(WORK TASK)
Restate word for word the lines of the records below, starting at the line that contains "Definition identityKey (tenant" and ending at the line that contains "let normalized := trim_space value in", with both of those lines included and nothing else.

(GIVEN INFORMATION)
(* ===== verification/NonHuman.v ===== *)
(** * Non-human identities ([src/nhi/registry.go, risk.go, snapshot.go])

    The registry of agents and automations: its durable store, the evidence a request of an
    agent must show, and the risk signals that policies read. *)

From Stdlib Require Import Ascii.
From stdpp Require Import base gmap fin_maps list strings.
From S2P Require Import Prelude Trimmed GoStd Persistence Model Common AuthLedger.

Open Scope Z_scope.

Module NonHuman.

Inductive error :=
  | IDRequired | TenantMismatch (own tenant : string) | TenantRequired | ContainsNUL
  | NameRequired | TypeRequired | OwnerRequired | InvalidStatus (status : string)
  | NotRFC3339 (field : string)
  | InvalidSnapshot | ErrPersistence
  | ReferenceError (status : Z) (message : string).

(** ** Records *)

Definition identityKey (tenant id : string) : string := tenant +:+ AuthLedger.nul +:+ id.

Definition statusValid (status : string) : bool :=
  containsString ["active"; "suspended"; "expired"; "revoked"] status.

(** An optional time: blank as it is, otherwise trimmed when it can be parsed. *)
Definition validateOptionalRFC3339 (value : option string) (field : string) : result error (option string) :=
  match value with
  | None => Ok None
  | Some text =>
      if is_blank text then Ok (Some text)
      else match parse_rfc3339 (trim_space text) with
           | Some _ => Ok (Some (trim_space text))
           | None => Err (NotRFC3339 field)
           end
  end.

(** Trimmed, without blanks and repetitions. *)
Definition normalizedStringList (values : list string) : list string :=
  foldl (fun result value =>
    let normalized := trim_space value in
    if is_empty normalized || containsString result normalized then result
    else result ++ [normalized]) [] values.

Definition Normalize (identity : NonHumanIdentity) (tenantID : string) : result error NonHumanIdentity :=
  let id := trim_space (nhi_ID identity) in
  let own := trim_space (nhi_TenantID identity) in
  if is_empty id then Err IDRequired
  else if nonempty tenantID && nonempty own && negb (String.eqb own tenantID)
  then Err (TenantMismatch own tenantID) else
  let tenant := if nonempty tenantID then tenantID else own in
  if is_empty tenant then Err TenantRequired
  else if negb (AuthLedger.no_nul tenant) || negb (AuthLedger.no_nul id) then Err ContainsNUL else
  let name := trim_space (nhi_Name identity) in
  if is_empty name then Err NameRequired else
  let kind := trim_space (nhi_NHIType identity) in
  if is_empty kind then Err TypeRequired else
  let owner := trim_space (nhi_OwnerUserID identity) in
  if is_empty owner then Err OwnerRequired else
  let status := valueOrDefault (trim_space (nhi_Status identity)) "active" in
  if negb (statusValid status) then Err (InvalidStatus status) else
  let! lastUsedAt := validateOptionalRFC3339 (nhi_LastUsedAt identity) "last_used_at" in
  let! expiresAt := validateOptionalRFC3339 (nhi_ExpiresAt identity) "expires_at" in
  Ok (identity <| nhi_ID := id |> <| nhi_TenantID := tenant |> <| nhi_Name := name |>
        <| nhi_NHIType := kind |> <| nhi_OwnerUserID := owner |> <| nhi_Status := status |>
        <| nhi_LastUsedAt := lastUsedAt |> <| nhi_ExpiresAt := expiresAt |>
        <| nhi_AllowedApplicationIDs := normalizedStringList (nhi_AllowedApplicationIDs identity) |>
        <| nhi_AllowedScopes := normalizedStringList (nhi_AllowedScopes identity) |>).

(** A list of what is allowed: when it is empty, everything unless the list is enforced. *)
Definition listAllows (identity : NonHumanIdentity) (allowed : list string) (value : string) : bool :=
  match allowed with
  | [] => negb (nhi_AllowlistEnforced identity)
  | _ => let value := trim_space value in
         nonempty value && existsb (fun a => String.eqb (trim_space a) value) allowed
  end.

Definition ApplicationAllowed (identity : NonHumanIdentity) (applicationID : string) : bool :=
  listAllows identity (nhi_AllowedApplicationIDs identity) applicationID.

Definition ScopeAllowed (identity : NonHumanIdentity) (requestedScope : string) : bool :=
  listAllows identity (nhi_AllowedScopes identity) requestedScope.

(** The first scope that is refused; the empty one when a scope is required. *)
Definition FirstDisallowedScope (identity : NonHumanIdentity) (requestedScopes : list string)
    : option string :=
  let normalized := normalizedStringList requestedScopes in
  match nhi_AllowedScopes identity with
  | [] => if negb (nhi_AllowlistEnforced identity) then None else Some (default "" (head normalized))
  | _ => List.find (fun scope => negb (ScopeAllowed identity scope)) normalized
  end.

Definition isActive (identity : NonHumanIdentity) (now : Z) : bool :=
  String.eqb (nhi_Status identity) "active"
  && match nhi_ExpiresAt identity with
     | None => true
     | Some text =>
         if is_blank text then true
         else match parse_rfc3339 (trim_space text) with
              | Some expiresAt => now <? expiresAt
              | None => false
              end
     end.

(** ** The store *)

Notation identitiesMap := (gmap string NonHumanIdentity).
Notation document := (AuthLedger.document NonHumanIdentity).

Record Store := mkStore {
  st_identities : identitiesMap;
  st_generation : Z;
}.

#[export] Instance Store_eta : Etaable Store := fun s => mkStore (st_identities s) (st_generation s).

Definition json_identity (i : NonHumanIdentity) : NonHumanIdentity :=
  i <| nhi_Metadata := json_values (nhi_Metadata i) |>.

(** Rows are attributed by what they say, whatever key they were saved under. *)
Definition restoreIdentity (_ : string) (identity : NonHumanIdentity) (fresh : option identitiesMap)
    : option identitiesMap :=
  match fresh with
  | None => None
  | Some fresh =>
      let tenant := nhi_TenantID identity in
      let id := nhi_ID identity in
      if negb (String.eqb (trim_space tenant) tenant) || negb (String.eqb (trim_space id) id) then None
      else if is_empty tenant || is_empty id || negb (AuthLedger.no_nul tenant) || negb (AuthLedger.no_nul id)
      then None
      else match fresh !! identityKey tenant id with
           | Some _ => None
           | None => Some (<[identityKey tenant id := identity]> fresh)
           end
  end.

Definition decodeRegistry (d : document) : option identitiesMap :=
  match d with
  | AuthLedger.Unreadable => None
  | AuthLedger.Document saved => map_fold restoreIdentity (Some ∅) saved
  end.

Definition SetPersister (b : backing) (s : Store) (loaded : option (option document))
    : result error Store :=
  match b with
  | Memory => Ok s
  | _ =>
      match loaded with
      | None => Err ErrPersistence
      | Some None => Ok s
      | Some (Some d) =>
          match decodeRegistry d with
          | Some fresh => Ok (s <| st_identities := fresh |>)
          | None => Err InvalidSnapshot
          end
      end
  end.

(** [saveSnapshotLocked]: the outcome and what is stored. *)
Definition saveSnapshotLocked (b : backing) (stored : option document) (w : write_outcome)
    (identities : identitiesMap) : option document * bool :=
  match b with
  | Memory => (stored, true)
  | _ => (diskAfter w stored (AuthLedger.Document (json_identity <$> identities)),
          match w with Written => true | _ => false end)
  end.

Definition NewStore (items : list NonHumanIdentity) : Store :=
  mkStore (foldl (fun m item =>
    match Normalize item (nhi_TenantID item) with
    | Ok n => <[identityKey (nhi_TenantID n) (nhi_ID n) := n]> m
    | Err _ => m
    end) ∅ items) 0.

Definition Upsert (b : backing) (s : Store) (stored : option document) (w : write_outcome)
    (identity : NonHumanIdentity) (tenantID : string)
    : Store * option document * result error NonHumanIdentity :=
  match Normalize identity tenantID with
  | Err e => (s, stored, Err e)
  | Ok normalized =>
      let candidate := <[identityKey (nhi_TenantID normalized) (nhi_ID normalized) := normalized]>
                         (st_identities s) in
      match saveSnapshotLocked b stored w candidate with
      | (disk, true) =>
          (mkStore candidate ((st_generation s + 1) mod 2 ^ 64), disk, Ok normalized)
      | (disk, false) => (s, disk, Err ErrPersistence)
      end
  end.

Definition List_ (s : Store) (tenantID : string) : list NonHumanIdentity :=
  sort_stable (lex_string_lt nhi_ID)
    (List.filter (fun i => String.eqb (nhi_TenantID i) tenantID) (map_to_list (st_identities s)).*2).

(** A use is recorded even when it cannot be saved. *)
Definition MarkUsed (b : backing) (s : Store) (stored : option document) (w : write_outcome)
    (tenantID actorNHIID : string) (now : Z) : Store * option document * bool :=
  let tenantID := trim_space tenantID in
  let actorNHIID := trim_space actorNHIID in
  if is_empty tenantID || is_empty actorNHIID then (s, stored, false) else
  match st_identities s !! identityKey tenantID actorNHIID with
  | None => (s, stored, false)
  | Some identity =>
      if negb (String.eqb (nhi_TenantID identity) tenantID) then (s, stored, false) else
      let identities := <[identityKey tenantID actorNHIID :=
                           identity <| nhi_LastUsedAt := Some (format_rfc3339 now) |>]> (st_identities s) in
      (s <| st_identities := identities |>, (saveSnapshotLocked b stored w identities).1, true)
  end.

(EXERCISE RESPONSE)
Definition identityKey (tenant id : string) : string := tenant +:+ AuthLedger.nul +:+ id.

Definition statusValid (status : string) : bool :=
  containsString ["active"; "suspended"; "expired"; "revoked"] status.

(** An optional time: blank as it is, otherwise trimmed when it can be parsed. *)
Definition validateOptionalRFC3339 (value : option string) (field : string) : result error (option string) :=
  match value with
  | None => Ok None
  | Some text =>
      if is_blank text then Ok (Some text)
      else match parse_rfc3339 (trim_space text) with
           | Some _ => Ok (Some (trim_space text))
           | None => Err (NotRFC3339 field)
           end
  end.

(** Trimmed, without blanks and repetitions. *)
Definition normalizedStringList (values : list string) : list string :=
  foldl (fun result value =>
    let normalized := trim_space value in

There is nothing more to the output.